In Folge der nationalsozialistischen Diktatur flohen zahlreiche jüdische Historikerinnen und Historiker aus Deutschland und Österreich. In den USA avancierten sie schnell zu wissenschaftlichen Pionieren bei der Auseinandersetzung mit dem Nationalsozialismus und dem Holocaust. In Deutschland hingegen trafen die geflohenen Historiker zunächst auf Skepsis. Für Zeitgenossen und Fachkollegen, die in Deutschland geblieben waren, wurden sie, die sich für lückenlose Aufarbeitung und Demokratisierung einsetzten, gar zu unbequemen Erinnernern. Die Stipendiatin der Gerda Henkel Stiftung Dr. Anna Corsten, Friedrich-Schiller-Universität Jena, hat sich mit dem Leben und Wirken dieser Erinnerer befasst. Zu den Ergebnissen ihrer Forschung haben wir ihr unsere Fragen gestellt.
"Inwiefern die Fluchterfahrung die Arbeiten dieser Historiker geprägt hat"
L.I.S.A.: Frau Dr.
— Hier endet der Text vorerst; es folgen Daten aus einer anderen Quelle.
Lemma role_gate_rejects_before_side_effects_witness :
  rejected_untouched
    (skip_trace_route config (calm 300) member_token
       {| address := "1 Main St" |} peer world_with_alice) world_with_alice
  /\ rejected_untouched
       (list_users_route config (calm 300) "garbage" world_with_alice)
       world_with_alice
  /\ rejected_untouched
       (get_activity_route config (calm 300) stale_token 100 world_with_alice)
       world_with_alice.
Proof.
  split; [|split].
  - apply (proj1 (role_gate_rejects_before_side_effects config (calm 300)
                    member_token world_with_alice)).
    exact member_turned_away_from_skip_trace.
  - apply (proj1 (proj2 (role_gate_rejects_before_side_effects config (calm 300)
                           "garbage" world_with_alice))).
    exact (garbage_turned_away ["admin"]).
  - apply (proj2 (proj2 (role_gate_rejects_before_side_effects config (calm 300)
                           stale_token world_with_alice))).
    exact (stale_turned_away ["admin"; "manager"]).
Defined.

Lemma decode_token_failure_kinds_witness :
  decode_token config (calm 300) "garbage" = HTTPException 401 "Invalid token"
  /\ decode_token config (calm 300) forged_token = HTTPException 401 "Invalid token"
  /\ decode_token config (calm 300) stale_token = HTTPException 401 "Token expired".
Proof.
  split; [|split].
  - apply (proj1 (decode_token_failure_kinds config (calm 300) "garbage")).
    reflexivity.
  - destruct (decode_token_failure_kinds config (calm 300) forged_token)
      as (_ & _ & Hsig & _).
    apply (Hsig (signed "HS256" "guess" (claims 2 "admin" (JInt 100)))).
    + reflexivity.
    + vm_compute. discriminate.
  - destruct (decode_token_failure_kinds config (calm 300) stale_token)
      as (_ & _ & _ & Hexp & _).
    apply (Hexp (signed "HS256" secret (claims 1 "member" (JInt 100))) 100);
      try reflexivity.
Defined.

Lemma inactive_user_rejected_before_issuance_witness :
  let run := login config (calm 300) alice_login peer world_alice_disabled in
  fst run = HTTPException 401 "Account disabled"
  /\ http_status (fst run) = 401
  /\ issued (snd run) = issued world_alice_disabled
  /\ snd run = world_alice_disabled.
Proof.
  eapply (inactive_user_rejected_before_issuance config (calm 300) alice_login
            peer world_alice_disabled); reflexivity.
Defined.

Lemma login_failures_indistinguishable_witness :
  fst (login config (calm 300) bob_login peer world_with_alice)
  = fst (login config (calm 301) alice_wrong_password peer world_with_alice)
  /\ fst (login config (calm 300) bob_login peer world_with_alice)
     = HTTPException 401 "Invalid credentials"
  /\ snd (login config (calm 300) bob_login peer world_with_alice)
     = world_with_alice
  /\ snd (login config (calm 301) alice_wrong_password peer world_with_alice)
     = world_with_alice.
Proof.
  eapply (login_failures_indistinguishable config (calm 300) (calm 301)
            bob_login alice_wrong_password peer peer
            world_with_alice world_with_alice); reflexivity.
Defined.

Lemma register_then_login_same_user_id_witness :
  exists r1 w1 r2 w2 p1 p2,
    register config (calm 100) alice peer empty_world = (Return r1, w1)
    /\ login config (calm 300) alice_login peer w1 = (Return r2, w2)
    /\ decode_token config (calm 400) (access_token r1) = Return p1
    /\ decode_token config (calm 400) (access_token r2) = Return p2
    /\ dict_get "user_id" p1 = Some (JInt 1)
    /\ dict_get "user_id" p2 = dict_get "user_id" p1.
Proof.
  apply (register_then_login_same_user_id config (calm 100) (calm 300) (calm 400)
           alice peer peer empty_world "10.0.0.7" "10.0.0.7");
    try reflexivity.
  vm_compute. split; [discriminate | reflexivity].
Defined.

Lemma audit_write_failure_propagates_witness :
  (let run := search_properties (failing InsertActivity 300) austin peer
                (claims 1 "member" (JInt 86500)) empty_world in
   fst run = Uncaught SqliteError /\ http_status (fst run) = 500
   /\ activity_log (snd run) = activity_log empty_world)
  /\ (let user := claims 1 "member" (JInt 86500) in
      let buyers :=
        JObj [("buyers",
               JArr [JObj [("name", JStr "J. Doe"); ("purchase_count", JInt 1);
                           ("recent_properties",
                            JArr [JObj [("owner", JStr "J. Doe")]])]])] in
      fst (@search_buyers Cases.python (calm 300) Cases.buyers_in_austin peer
             user empty_world) = Return buyers
      /\ fst (@search_buyers Cases.python (failing InsertActivity 300)
                Cases.buyers_in_austin peer user empty_world)
         = Uncaught SqliteError
      /\ succeeded (fst (@get_comps Cases.python (calm 300) Cases.main_street
                           peer user empty_world)) = true
      /\ http_status (fst (@get_comps Cases.python (failing InsertActivity 300)
                             Cases.main_street peer user empty_world)) = 500).
Proof.
  destruct (audit_write_failure_propagates config Cases.python (calm 300))
    as (_ & _ & _ & _ & _ & _ & Hcomps & _ & Hbuyers & _).
  destruct (audit_write_failure_propagates config Cases.python
              (failing InsertActivity 300)) as [Hsearch _].
  split.
  - destruct (Hsearch austin peer (claims 1 "member" (JInt 86500)) empty_world
                (JInt 1) (SqlInt 1) "10.0.0.7" eq_refl eq_refl eq_refl)
      as (_ & Hfail & _).
    exact (Hfail eq_refl).
  - split; [reflexivity|]. split; [|split; [reflexivity|]].
    + refine (proj1 (Hbuyers Cases.buyers_in_austin peer
                       (claims 1 "member" (JInt 86500)) empty_world _)).
      reflexivity.
    + refine (proj2 (Hcomps Cases.main_street peer
                       (claims 1 "member" (JInt 86500)) empty_world _)).
      reflexivity.
Defined.

(** C6, counterexample: with the audit write failing, the property search
    that answers 200 otherwise answers 500, after the provider has been
    called. *)
Lemma audit_failure_changes_status :
  http_status (fst (search_properties_route config (calm 300) member_token
                      austin peer empty_world)) = 200
  /\ http_status (fst (search_properties_route config
                         (with_fault InsertActivity (calm 300)) member_token
                         austin peer empty_world)) = 500
  /\ ~ audit_failure_is_swallowed config.
Proof.
  split; [reflexivity|]. split; [reflexivity|].
  intros H.
  specialize (H (calm 300) member_token austin peer empty_world).
  vm_compute in H. discriminate H.
Qed.

Lemma last_login_update_precedes_issuance_witness :
  let run := login config (failing UpdateLastLogin 300) alice_login peer
               world_with_alice in
  run = (Uncaught SqliteError, world_with_alice)
  /\ http_status (fst run) = 500
  /\ issued (snd run) = issued world_with_alice.
Proof.
  refine (proj1 (last_login_update_precedes_issuance config
                   (failing UpdateLastLogin 300) alice_login peer
                   world_with_alice _ eq_refl eq_refl eq_refl eq_refl) eq_refl).
Defined.

(** C7, counterexample: the login that returns a token otherwise ends in
    an unhandled storage error when the last-login update fails, and
    issues nothing. *)
Lemma failed_last_login_update_blocks_login :
  succeeded (fst (login config (calm 300) alice_login peer world_with_alice))
  = true
  /\ login config (with_fault UpdateLastLogin (calm 300)) alice_login peer
       world_with_alice
     = (Uncaught SqliteError, world_with_alice)
  /\ ~ touch_login_is_best_effort config.
Proof.
  split; [reflexivity|]. split; [reflexivity|].
  intros H.
  specialize (H (calm 300) alice_login peer world_with_alice eq_refl).
  vm_compute in H. discriminate H.
Qed.

Lemma activity_listing_bounded_and_ordered_witness :
  map av_action (select_activity 2 Cases.alice_and_stranger) = ["export"; "login"]
  /\ Z.of_nat (List.length (select_activity 2 Cases.alice_and_stranger)) <= 2
  /\ map av_user_name (select_activity 2 Cases.alice_and_stranger)
     = [None; Some "Alice"]
  /\ map av_user_email (select_activity 2 Cases.alice_and_stranger)
     = [None; Some "alice@example.com"]
  /\ (forall v, In v (select_activity 2 Cases.alice_and_stranger) ->
                av_id v = 2 ->
                av_user_name v = Some "Alice"
                /\ av_user_email v = Some "alice@example.com")
  /\ (forall v, In v (select_activity 2 Cases.alice_and_stranger) ->
                av_id v = 3 ->
                av_user_name v = None /\ av_user_email v = None).
Proof.
  destruct (activity_listing_bounded_and_ordered Cases.alice_and_stranger 2)
    as (Hbound & _ & _ & Hjoin & Htwo & _).
  assert (Hlisting : select_activity 2 Cases.alice_and_stranger
                     = map (join_actor (users Cases.alice_and_stranger))
                           (rev (skipn 1 (activity_log Cases.alice_and_stranger)))).
  { match eval vm_compute in (activity_log Cases.alice_and_stranger) with
    | [?r1; ?r2; ?r3] => apply (Htwo [r1] r2 r3)
    end.
    - reflexivity.
    - intros a [<- | []]. reflexivity.
    - reflexivity. }
  split; [|split; [|split; [|split; [|split]]]].
  - rewrite Hlisting. reflexivity.
  - apply Hbound. discriminate.
  - rewrite Hlisting. reflexivity.
  - rewrite Hlisting. reflexivity.
  - intros v Hv Hid.
    destruct (Hjoin v Hv) as (a & Ha & Hsame & _ & _ & _ & _ & _ & Hfound & _).
    rewrite Hid in Hsame.
    destruct Ha as [<- | [<- | [<- | []]]]; try discriminate Hsame.
    match eval vm_compute in (users Cases.alice_and_stranger) with
    | [?u] => apply (Hfound u)
    end.
    + repeat constructor. intros [].
    + left. reflexivity.
    + reflexivity.
  - intros v Hv Hid.
    destruct (Hjoin v Hv) as (a & Ha & Hsame & _ & _ & _ & _ & _ & _ & Hmissing).
    rewrite Hid in Hsame.
    destruct Ha as [<- | [<- | [<- | []]]]; try discriminate Hsame.
    apply Hmissing. right. exists 9. split; [reflexivity|].
    intros u [<- | []]. discriminate.
Defined.

(** C8, counterexample: of three rows logged within the same second, a
    listing with limit 2 gives the first two in the order of insertion,
    not the last two; and a negative limit lists all three. *)
Lemma same_second_rows_listed_oldest_first :
  map a_action (activity_log busy_second) = ["first"; "second"; "third"]
  /\ map av_action (select_activity 2 busy_second) = ["first"; "second"]
  /\ map av_action (select_activity (-1) busy_second)
     = ["first"; "second"; "third"]
  /\ ~ listing_newest_first.
Proof.
  split; [reflexivity|]. split; [reflexivity|]. split; [reflexivity|].
  intros H. destruct (H busy_second 2) as [_ Htwo].
  match eval vm_compute in (activity_log busy_second) with
  | [?r1; ?r2; ?r3] => specialize (Htwo [] r1 r2 r3 eq_refl)
  end.
  vm_compute in Htwo. discriminate Htwo.
Qed.

Lemma ai_query_echoes_requested_model_witness :
  let run := ai_query config (calm 300) ask peer
               (claims 1 "member" (JInt 86500)) empty_world in
  (exists r, fst run = Return r
             /\ py_get r "model" JNull = Return (JStr "gpt-3.5-turbo"))
  /\ map payload_model (upstream_calls (snd run)) = [Some (JStr "gpt-4o")].
Proof.
  destruct (ai_query_echoes_requested_model config (calm 300) ask peer
              (claims 1 "member" (JInt 86500)) empty_world)
    as (Hecho & Hsent & _).
  split.
  - eexists. split; [reflexivity|].
    apply (Hecho _ eq_refl).
  - cbv zeta. rewrite Hsent. reflexivity.
Defined.

(** C4, at the failing input: with a password holding a NUL character,
    on which the password check raises, the login with an unknown email
    ends in 401 "Invalid credentials" and the login with a registered
    email in an unhandled error, status 500: the two wrong logins do not
    end the same way, and the caller learns which email is registered. *)
Lemma raising_password_check_tells_accounts_apart :
  fst (@login Cases.strict config (calm 300) Cases.bob_with_nul peer
         world_with_alice)
  = HTTPException 401 "Invalid credentials"
  /\ fst (@login Cases.strict config (calm 300) Cases.alice_with_nul peer
            world_with_alice)
     = Uncaught ValueError
  /\ http_status (fst (@login Cases.strict config (calm 300)
                         Cases.alice_with_nul peer world_with_alice)) = 500
  /\ ~ @login_is_not_enumerable Cases.strict config.
Proof.
  split; [reflexivity|]. split; [reflexivity|]. split; [reflexivity|].
  intros H.
  specialize (H (calm 300) (calm 300) Cases.bob_with_nul Cases.alice_with_nul
                peer peer world_with_alice world_with_alice
                (registered_row (calm 100) alice empty_world)).
  assert (Hne : fst (@login Cases.strict config (calm 300) Cases.bob_with_nul
                       peer world_with_alice)
                <> fst (@login Cases.strict config (calm 300) Cases.alice_with_nul
                          peer world_with_alice))
    by (vm_compute; discriminate).
  apply Hne, H; try reflexivity.
  vm_compute. discriminate.
Qed.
Corsten, in Ihrem von der Gerda Henkel Stiftung geförderten Dissertationsprojekt haben Sie sich mit dem Wirken von aus NS-Deutschland geflüchteten Historikerinnen und Historikern beschäftigt. Herausgekommen ist nun das Buch „Unbequeme Erinnerer. Emigrierte Historiker in der westdeutschen und US-amerikanischen NS- und Holocaustforschung, 1945-1998“. Was hat Sie auf das Thema gebracht und welche Vorüberlegungen gingen dem Projekt voraus?
Dr. Corsten: Zum Ende meines Masterstudiums hatte ich die Möglichkeit, an den Leo Baeck Instituten in New York und London zu arbeiten. Dabei bin ich auf die Nachlässe einiger emigrierter Historiker aufmerksam geworden und habe in New York an der Columbia University weitere Nachlässe recherchiert. Zunächst hat mich die Frage interessiert, inwiefern die Fluchterfahrung die Arbeiten dieser Historiker und ihre Rezeption geprägt hat und wie sich nach 1945 ein wissenschaftlicher Austausch zwischen Deutschland und den USA etabliert hat. Bei weiteren Recherchen fiel mir auf, dass viele dieser heute mit zahlreichen Ehrungen versehenen Historiker in Westdeutschland lange kaum beachtet worden sind. Zwar gab es bereits einige Studien zu emigrierten Historikern, diese haben deren Leben und Wirken aber oft als Erfolgsgeschichte beschrieben und ihre Rolle als Mittler zwischen den USA und Westdeutschland hervorgehoben. Mir ging es darum zu hinterfragen, welche wissenschaftlichen Entwicklungen nötig waren, damit es dazu kommen konnte.